Mental rehearsal can be really cool. Taking advantage of the fact that your brain doesn’t know the difference between real and imagined. If you are practicing something, if you’re feeling into it and feeling emotionally charged about performing on stage and singing a particular song on stage or doing a show or appearing at a place, or doing karaoke, singing at a wedding, or whatever you’re doing, you don’t even have to be doing anything grandiose by any means just whatever. But if you feel into it, and you get that emotionally charged feeling and you’re mentally rehearsing that and you’re taking advantage of those neurons firing together and building that connection, because the brain thinks you’re actually doing it and experiencing it. If you mentally rehearsed something fifteen times, but you only actually do the thing you’re rehearsing twice. That seventeen altogether that seventeen times your brand things you’ve done it. The next time you get up to do it, you’re going to feel a lot better about it. Even though physically you’ve only done it twice. If you do the mental rehearsal.

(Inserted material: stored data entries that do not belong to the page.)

Lemma target_not_beyond_look_ahead_witness :
  @select_target road 0%Q [wp0; wp1; wp2] = Returns wp1 /\
  @look_ahead road 0%Q [wp0; wp1; wp2] = Returns (wp1, 1) /\
  exists k, [wp0; wp1; wp2] !! k = Some wp1 /\ k <= 1.
Proof.
  assert (Ht : @select_target road 0%Q [wp0; wp1; wp2] = Returns wp1)
    by (vm_compute; reflexivity).
  assert (Hl : @look_ahead road 0%Q [wp0; wp1; wp2] = Returns (wp1, 1))
    by (vm_compute; reflexivity).
  split; [exact Ht|]. split; [exact Hl|].
  exact (@target_not_beyond_look_ahead road 0%Q [wp0; wp1; wp2] wp1 wp1 1 Ht Hl).
Defined.

(** X9 on a buffer of three entries. *)
Lemma DrawBuffer_draws_first_five_witness :
  @DrawBuffer road [wp0; wp1; wp2] []
    = Returns (@red_point road <$> [wp0; wp1; wp2]) /\
  (@red_point road <$> take 5 [wp0; wp1; wp2]) !! 1 = Some (@red_point road wp1).
Proof.
  split.
  - exact (proj1 (@DrawBuffer_draws_first_five road [wp0; wp1; wp2] [])).
  - refine (proj1 (proj2 (proj2 (@DrawBuffer_draws_first_five road [wp0; wp1; wp2] []))
                     1 wp1 _ eq_refl)).
    lia.
Defined.

(** X10 to X13 on the parked car. *)
Lemma Action_touches_only_its_range_witness :
  @Action road 10 0 0 road_stage 0 = Returns (road_stage_after, 0) /\
  @untouched_outside road (fun j => 0 <= j <= 0) road_stage road_stage_after.
Proof.
  assert (H : @Action road 10 0 0 road_stage 0 = Returns (road_stage_after, 0))
    by (vm_compute; reflexivity).
  split; [exact H|].
  exact (@Action_touches_only_its_range road 10 0 0 road_stage road_stage_after 0 0 H).
Defined.

Lemma Action_emits_witness :
  @Action road 10 0 0 road_stage 0 = Returns (road_stage_after, 0) /\
  @emitted road 0 road_stage_after.
Proof.
  assert (H : @Action road 10 0 0 road_stage 0 = Returns (road_stage_after, 0))
    by (vm_compute; reflexivity).
  split; [exact H|].
  exact (@Action_emits road 10 0 0 road_stage road_stage_after 0 0 H 0
           (conj (le_n 0) (le_n 0))).
Defined.

Lemma Action_needs_bounds_witness :
  @in_bounds road 0 road_stage /\
  @Action road 10 1 1 road_stage 0 = OutOfRange.
Proof.
  split.
  - refine (proj1 (@Action_needs_bounds road 10 0 0 road_stage 0) road_stage_after 0 _ 0
              (conj (le_n 0) (le_n 0))).
    vm_compute. reflexivity.
  - refine (proj2 (proj2 (@Action_needs_bounds road 10 1 1 road_stage 0) (le_n 1) _)).
    left. simpl. lia.
Defined.

Lemma Action_raises_no_error_witness :
  (forall w, @GetNextWaypoint road w <> []) /\
  (forall i, 0 <= i <= 0 -> @in_bounds road i road_stage) /\
  (@Action road 10 0 0 road_stage 0 = OutOfFuel \/
   exists st' rs', @Action road 10 0 0 road_stage 0 = Returns (st', rs')).
Proof.
  assert (Hs : forall w, @GetNextWaypoint road w <> []) by (intros []; discriminate).
  assert (Hb : forall i, 0 <= i <= 0 -> @in_bounds road i road_stage).
  { intros i Hi. assert (i = 0) by lia. subst i. vm_compute. repeat split; lia. }
  split; [exact Hs|]. split; [exact Hb|].
  exact (@Action_raises_no_error road 10 0 0 road_stage 0 Hs Hb).
Defined.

Anyway, that is a really cool thing you can do. I’m going to leave you that and that’s what neuroplasticity has to do with singing. See, that wasn’t too heavy. So anyway, I’m just thinking about all the things, I’m not looking at the time. I don’t have time to say so we’ll keep that for another podcast.

Thank you so much for listening. That is your action step and that’s the take away mentally rehearsed and take advantage of neuroplasticity and have a lot of fun with that.

I look forward to speaking to you in the next podcast, this are done quite on the fly hope you enjoy those because I should do. Will talk to you real soon. Bye for now. Bye bye.